• [Aim of the task]: Copy exactly the stretch of data below from the line with "(forall i, i <> 2 ->" through the line with "Lemma setTorque_testbit (self", including both of those lines.
Records to use START
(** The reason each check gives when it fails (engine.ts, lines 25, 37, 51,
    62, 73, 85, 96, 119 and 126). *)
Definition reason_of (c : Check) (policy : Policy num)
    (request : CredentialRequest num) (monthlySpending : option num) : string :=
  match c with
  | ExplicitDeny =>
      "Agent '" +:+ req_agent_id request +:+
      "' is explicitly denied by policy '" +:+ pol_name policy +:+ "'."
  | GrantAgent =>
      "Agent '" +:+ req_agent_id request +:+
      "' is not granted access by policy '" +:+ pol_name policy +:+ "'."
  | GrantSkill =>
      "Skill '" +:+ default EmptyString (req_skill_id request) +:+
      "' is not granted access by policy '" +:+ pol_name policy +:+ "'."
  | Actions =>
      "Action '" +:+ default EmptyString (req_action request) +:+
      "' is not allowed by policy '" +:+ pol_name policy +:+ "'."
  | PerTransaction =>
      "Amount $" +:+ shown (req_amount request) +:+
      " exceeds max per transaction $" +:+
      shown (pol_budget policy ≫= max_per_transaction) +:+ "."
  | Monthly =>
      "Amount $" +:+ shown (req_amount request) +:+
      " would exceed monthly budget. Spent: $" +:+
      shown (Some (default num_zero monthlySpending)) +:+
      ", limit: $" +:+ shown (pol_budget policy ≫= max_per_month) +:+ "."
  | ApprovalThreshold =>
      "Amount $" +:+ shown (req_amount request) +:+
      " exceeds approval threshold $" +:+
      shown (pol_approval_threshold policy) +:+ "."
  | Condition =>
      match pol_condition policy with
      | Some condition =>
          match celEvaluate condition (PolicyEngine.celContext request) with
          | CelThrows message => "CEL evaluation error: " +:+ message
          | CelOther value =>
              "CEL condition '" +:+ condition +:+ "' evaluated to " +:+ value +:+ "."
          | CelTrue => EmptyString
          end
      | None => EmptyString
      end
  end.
Records to use END
Records to use START
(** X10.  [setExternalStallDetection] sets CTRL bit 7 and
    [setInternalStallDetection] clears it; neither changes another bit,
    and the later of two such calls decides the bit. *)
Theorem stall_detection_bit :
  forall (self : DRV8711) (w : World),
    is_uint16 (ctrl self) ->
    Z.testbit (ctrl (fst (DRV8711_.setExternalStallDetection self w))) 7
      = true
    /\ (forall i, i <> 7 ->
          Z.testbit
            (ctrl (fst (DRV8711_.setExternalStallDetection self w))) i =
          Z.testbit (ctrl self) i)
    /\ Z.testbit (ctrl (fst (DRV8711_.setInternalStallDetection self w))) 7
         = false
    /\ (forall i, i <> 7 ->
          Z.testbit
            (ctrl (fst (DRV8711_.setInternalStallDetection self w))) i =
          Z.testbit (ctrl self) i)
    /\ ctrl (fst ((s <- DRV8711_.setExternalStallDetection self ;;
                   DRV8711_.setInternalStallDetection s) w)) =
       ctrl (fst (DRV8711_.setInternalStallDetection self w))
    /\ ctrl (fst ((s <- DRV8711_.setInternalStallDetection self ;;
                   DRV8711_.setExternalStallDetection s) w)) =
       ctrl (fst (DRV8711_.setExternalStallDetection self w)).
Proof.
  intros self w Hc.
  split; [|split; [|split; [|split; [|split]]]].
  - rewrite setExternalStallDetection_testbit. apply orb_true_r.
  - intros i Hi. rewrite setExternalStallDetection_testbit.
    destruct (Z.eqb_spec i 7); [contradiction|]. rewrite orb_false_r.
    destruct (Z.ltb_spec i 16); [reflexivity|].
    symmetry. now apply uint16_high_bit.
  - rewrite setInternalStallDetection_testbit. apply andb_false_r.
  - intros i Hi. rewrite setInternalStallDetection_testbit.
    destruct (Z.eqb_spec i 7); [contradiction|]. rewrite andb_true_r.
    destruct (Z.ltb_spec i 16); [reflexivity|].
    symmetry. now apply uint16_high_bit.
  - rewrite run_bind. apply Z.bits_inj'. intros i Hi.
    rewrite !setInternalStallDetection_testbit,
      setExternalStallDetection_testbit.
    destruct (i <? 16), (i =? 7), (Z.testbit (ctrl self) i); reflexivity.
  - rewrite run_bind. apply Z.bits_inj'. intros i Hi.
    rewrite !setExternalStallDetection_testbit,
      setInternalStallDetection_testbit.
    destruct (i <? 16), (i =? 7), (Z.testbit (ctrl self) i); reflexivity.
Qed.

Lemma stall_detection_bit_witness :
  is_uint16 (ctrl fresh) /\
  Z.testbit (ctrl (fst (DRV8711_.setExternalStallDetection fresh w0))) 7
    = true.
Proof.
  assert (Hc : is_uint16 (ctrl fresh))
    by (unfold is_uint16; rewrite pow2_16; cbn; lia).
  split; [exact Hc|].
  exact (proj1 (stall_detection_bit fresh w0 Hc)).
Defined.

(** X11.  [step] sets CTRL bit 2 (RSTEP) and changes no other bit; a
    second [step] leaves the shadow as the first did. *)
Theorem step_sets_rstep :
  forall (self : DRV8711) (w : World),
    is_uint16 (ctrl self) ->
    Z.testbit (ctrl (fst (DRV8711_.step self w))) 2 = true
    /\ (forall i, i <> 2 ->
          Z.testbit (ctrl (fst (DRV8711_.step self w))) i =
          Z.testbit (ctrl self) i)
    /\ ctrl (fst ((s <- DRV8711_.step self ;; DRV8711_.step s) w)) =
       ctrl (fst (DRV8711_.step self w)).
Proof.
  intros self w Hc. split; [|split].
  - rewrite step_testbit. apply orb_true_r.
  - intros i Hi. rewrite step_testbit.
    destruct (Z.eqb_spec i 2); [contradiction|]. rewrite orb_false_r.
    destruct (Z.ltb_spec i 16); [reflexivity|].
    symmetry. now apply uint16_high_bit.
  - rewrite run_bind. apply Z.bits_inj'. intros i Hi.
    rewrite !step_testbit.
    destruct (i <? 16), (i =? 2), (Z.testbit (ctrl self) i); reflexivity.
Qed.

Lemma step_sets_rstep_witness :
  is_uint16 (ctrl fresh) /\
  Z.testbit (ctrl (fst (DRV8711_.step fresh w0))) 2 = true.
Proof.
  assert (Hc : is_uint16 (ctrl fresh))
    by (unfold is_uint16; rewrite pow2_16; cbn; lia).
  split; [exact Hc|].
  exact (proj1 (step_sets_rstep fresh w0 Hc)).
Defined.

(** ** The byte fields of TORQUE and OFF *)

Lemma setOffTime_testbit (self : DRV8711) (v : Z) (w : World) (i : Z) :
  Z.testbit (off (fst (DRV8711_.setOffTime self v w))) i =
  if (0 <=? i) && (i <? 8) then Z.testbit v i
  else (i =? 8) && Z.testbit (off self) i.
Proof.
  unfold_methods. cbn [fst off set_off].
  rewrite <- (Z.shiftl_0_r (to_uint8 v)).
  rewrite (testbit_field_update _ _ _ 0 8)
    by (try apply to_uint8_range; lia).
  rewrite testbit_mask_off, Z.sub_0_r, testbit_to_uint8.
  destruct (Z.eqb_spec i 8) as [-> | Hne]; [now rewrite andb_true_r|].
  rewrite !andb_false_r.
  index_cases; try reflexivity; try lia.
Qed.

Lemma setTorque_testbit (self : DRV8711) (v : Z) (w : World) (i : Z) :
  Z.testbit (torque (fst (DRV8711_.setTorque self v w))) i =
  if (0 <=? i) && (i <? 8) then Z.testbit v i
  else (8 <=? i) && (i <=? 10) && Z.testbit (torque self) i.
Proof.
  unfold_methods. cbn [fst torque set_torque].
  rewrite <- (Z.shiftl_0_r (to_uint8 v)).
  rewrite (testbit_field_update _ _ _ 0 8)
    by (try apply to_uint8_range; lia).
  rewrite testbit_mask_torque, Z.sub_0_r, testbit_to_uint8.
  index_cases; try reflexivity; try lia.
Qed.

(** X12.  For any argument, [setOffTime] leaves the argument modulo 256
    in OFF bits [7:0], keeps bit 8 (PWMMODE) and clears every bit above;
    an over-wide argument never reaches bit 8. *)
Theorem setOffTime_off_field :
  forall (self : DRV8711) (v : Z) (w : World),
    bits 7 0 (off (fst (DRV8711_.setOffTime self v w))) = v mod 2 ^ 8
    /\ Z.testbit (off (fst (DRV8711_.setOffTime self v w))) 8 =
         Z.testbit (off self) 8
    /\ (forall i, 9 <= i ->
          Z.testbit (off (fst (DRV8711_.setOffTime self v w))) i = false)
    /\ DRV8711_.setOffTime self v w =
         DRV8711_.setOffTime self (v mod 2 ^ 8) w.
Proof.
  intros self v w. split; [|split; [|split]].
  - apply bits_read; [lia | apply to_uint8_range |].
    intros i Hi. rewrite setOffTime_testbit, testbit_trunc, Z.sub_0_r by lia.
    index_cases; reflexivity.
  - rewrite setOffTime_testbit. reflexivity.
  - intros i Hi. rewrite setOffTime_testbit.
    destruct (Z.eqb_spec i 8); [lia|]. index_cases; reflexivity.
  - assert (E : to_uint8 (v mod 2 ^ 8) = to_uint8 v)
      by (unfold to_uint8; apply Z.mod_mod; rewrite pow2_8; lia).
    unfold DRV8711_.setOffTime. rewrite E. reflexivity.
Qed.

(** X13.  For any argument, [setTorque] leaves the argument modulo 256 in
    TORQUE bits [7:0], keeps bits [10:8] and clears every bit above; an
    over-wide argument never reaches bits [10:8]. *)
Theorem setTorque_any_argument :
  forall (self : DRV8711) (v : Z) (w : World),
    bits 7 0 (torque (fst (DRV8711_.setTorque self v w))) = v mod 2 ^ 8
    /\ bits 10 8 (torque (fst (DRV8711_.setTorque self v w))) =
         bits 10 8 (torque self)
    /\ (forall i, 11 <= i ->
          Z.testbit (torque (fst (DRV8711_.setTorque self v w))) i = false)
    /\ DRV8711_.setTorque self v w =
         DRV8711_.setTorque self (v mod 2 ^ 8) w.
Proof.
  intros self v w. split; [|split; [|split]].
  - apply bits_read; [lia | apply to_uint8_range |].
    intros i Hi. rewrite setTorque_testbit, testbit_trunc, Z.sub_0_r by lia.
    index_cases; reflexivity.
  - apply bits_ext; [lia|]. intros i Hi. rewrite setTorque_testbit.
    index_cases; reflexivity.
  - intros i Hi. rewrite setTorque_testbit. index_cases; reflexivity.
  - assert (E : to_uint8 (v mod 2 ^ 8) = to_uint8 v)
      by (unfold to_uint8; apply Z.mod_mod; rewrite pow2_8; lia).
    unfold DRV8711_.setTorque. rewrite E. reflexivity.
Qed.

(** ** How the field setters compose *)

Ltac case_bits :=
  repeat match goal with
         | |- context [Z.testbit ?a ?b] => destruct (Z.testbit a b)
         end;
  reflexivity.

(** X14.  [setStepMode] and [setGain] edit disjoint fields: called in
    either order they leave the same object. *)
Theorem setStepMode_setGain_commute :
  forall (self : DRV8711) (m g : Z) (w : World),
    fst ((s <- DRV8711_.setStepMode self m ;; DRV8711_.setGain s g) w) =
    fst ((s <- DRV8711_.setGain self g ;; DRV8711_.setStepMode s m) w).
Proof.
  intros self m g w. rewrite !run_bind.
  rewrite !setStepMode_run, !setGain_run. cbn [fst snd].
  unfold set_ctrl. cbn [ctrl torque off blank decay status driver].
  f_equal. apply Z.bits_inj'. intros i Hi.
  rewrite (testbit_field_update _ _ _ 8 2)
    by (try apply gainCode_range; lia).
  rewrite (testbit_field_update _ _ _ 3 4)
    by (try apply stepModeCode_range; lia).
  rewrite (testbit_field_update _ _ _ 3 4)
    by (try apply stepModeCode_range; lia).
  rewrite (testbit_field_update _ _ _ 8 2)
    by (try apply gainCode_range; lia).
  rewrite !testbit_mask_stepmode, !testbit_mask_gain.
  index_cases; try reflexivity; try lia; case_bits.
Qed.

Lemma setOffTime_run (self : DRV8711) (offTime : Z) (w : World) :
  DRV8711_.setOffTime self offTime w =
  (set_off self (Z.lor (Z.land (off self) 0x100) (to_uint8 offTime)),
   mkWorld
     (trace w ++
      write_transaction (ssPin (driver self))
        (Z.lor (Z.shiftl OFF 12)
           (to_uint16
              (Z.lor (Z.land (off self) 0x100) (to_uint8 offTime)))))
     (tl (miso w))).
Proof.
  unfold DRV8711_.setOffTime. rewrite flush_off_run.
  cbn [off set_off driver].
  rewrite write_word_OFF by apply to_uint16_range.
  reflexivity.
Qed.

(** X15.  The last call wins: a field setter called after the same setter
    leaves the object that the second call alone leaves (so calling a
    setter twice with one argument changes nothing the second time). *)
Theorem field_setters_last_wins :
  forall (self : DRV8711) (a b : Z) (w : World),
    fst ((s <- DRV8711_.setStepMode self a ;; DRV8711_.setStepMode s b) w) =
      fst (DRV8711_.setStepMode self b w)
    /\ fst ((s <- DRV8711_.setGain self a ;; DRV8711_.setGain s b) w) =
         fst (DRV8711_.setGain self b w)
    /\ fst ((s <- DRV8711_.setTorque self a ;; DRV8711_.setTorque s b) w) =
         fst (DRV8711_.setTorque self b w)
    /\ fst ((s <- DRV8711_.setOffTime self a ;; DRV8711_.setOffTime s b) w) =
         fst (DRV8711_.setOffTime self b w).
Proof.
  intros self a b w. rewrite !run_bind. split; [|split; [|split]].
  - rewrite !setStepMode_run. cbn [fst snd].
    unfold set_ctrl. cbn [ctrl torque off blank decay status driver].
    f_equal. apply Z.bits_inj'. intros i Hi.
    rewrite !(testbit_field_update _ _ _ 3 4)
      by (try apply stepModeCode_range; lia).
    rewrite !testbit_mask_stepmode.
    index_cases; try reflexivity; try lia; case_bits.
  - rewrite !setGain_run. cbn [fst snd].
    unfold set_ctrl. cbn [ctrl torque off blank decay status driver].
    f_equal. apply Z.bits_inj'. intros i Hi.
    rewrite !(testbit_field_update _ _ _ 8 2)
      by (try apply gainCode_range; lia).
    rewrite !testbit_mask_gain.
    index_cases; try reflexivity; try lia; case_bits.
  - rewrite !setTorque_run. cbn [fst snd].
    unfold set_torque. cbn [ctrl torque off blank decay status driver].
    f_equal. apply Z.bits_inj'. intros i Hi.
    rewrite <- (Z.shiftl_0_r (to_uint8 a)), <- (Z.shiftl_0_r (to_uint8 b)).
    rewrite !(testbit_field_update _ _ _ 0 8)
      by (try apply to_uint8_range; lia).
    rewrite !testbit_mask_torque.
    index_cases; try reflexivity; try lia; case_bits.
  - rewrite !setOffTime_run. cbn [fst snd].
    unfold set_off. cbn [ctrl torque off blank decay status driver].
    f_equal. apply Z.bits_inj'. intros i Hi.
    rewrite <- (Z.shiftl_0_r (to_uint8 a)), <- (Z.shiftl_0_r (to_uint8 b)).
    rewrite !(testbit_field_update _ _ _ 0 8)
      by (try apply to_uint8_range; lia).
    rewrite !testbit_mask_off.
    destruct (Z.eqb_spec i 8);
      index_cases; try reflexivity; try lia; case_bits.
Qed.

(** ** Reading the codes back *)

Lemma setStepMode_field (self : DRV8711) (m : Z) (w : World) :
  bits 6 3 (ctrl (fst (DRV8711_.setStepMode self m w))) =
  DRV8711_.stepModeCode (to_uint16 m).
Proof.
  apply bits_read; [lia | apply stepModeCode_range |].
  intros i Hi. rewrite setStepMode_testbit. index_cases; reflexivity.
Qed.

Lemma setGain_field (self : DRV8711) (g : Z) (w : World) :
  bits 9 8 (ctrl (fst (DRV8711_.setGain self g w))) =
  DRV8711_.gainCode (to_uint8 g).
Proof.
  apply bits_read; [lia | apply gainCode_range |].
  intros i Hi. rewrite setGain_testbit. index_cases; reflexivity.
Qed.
Records to use END
• [Output of the exercise]:
    /\ (forall i, i <> 2 ->
          Z.testbit (ctrl (fst (DRV8711_.step self w))) i =
          Z.testbit (ctrl self) i)
    /\ ctrl (fst ((s <- DRV8711_.step self ;; DRV8711_.step s) w)) =
       ctrl (fst (DRV8711_.step self w)).
Proof.
  intros self w Hc. split; [|split].
  - rewrite step_testbit. apply orb_true_r.
  - intros i Hi. rewrite step_testbit.
    destruct (Z.eqb_spec i 2); [contradiction|]. rewrite orb_false_r.
    destruct (Z.ltb_spec i 16); [reflexivity|].
    symmetry. now apply uint16_high_bit.
  - rewrite run_bind. apply Z.bits_inj'. intros i Hi.
    rewrite !step_testbit.
    destruct (i <? 16), (i =? 2), (Z.testbit (ctrl self) i); reflexivity.
Qed.

Lemma step_sets_rstep_witness :
  is_uint16 (ctrl fresh) /\
  Z.testbit (ctrl (fst (DRV8711_.step fresh w0))) 2 = true.
Proof.
  assert (Hc : is_uint16 (ctrl fresh))
    by (unfold is_uint16; rewrite pow2_16; cbn; lia).
  split; [exact Hc|].
  exact (proj1 (step_sets_rstep fresh w0 Hc)).
Defined.

(** ** The byte fields of TORQUE and OFF *)

Lemma setOffTime_testbit (self : DRV8711) (v : Z) (w : World) (i : Z) :
  Z.testbit (off (fst (DRV8711_.setOffTime self v w))) i =
  if (0 <=? i) && (i <? 8) then Z.testbit v i
  else (i =? 8) && Z.testbit (off self) i.
Proof.
  unfold_methods. cbn [fst off set_off].
  rewrite <- (Z.shiftl_0_r (to_uint8 v)).
  rewrite (testbit_field_update _ _ _ 0 8)
    by (try apply to_uint8_range; lia).
  rewrite testbit_mask_off, Z.sub_0_r, testbit_to_uint8.
  destruct (Z.eqb_spec i 8) as [-> | Hne]; [now rewrite andb_true_r|].
  rewrite !andb_false_r.
  index_cases; try reflexivity; try lia.
Qed.

Lemma setTorque_testbit (self : DRV8711) (v : Z) (w : World) (i : Z) :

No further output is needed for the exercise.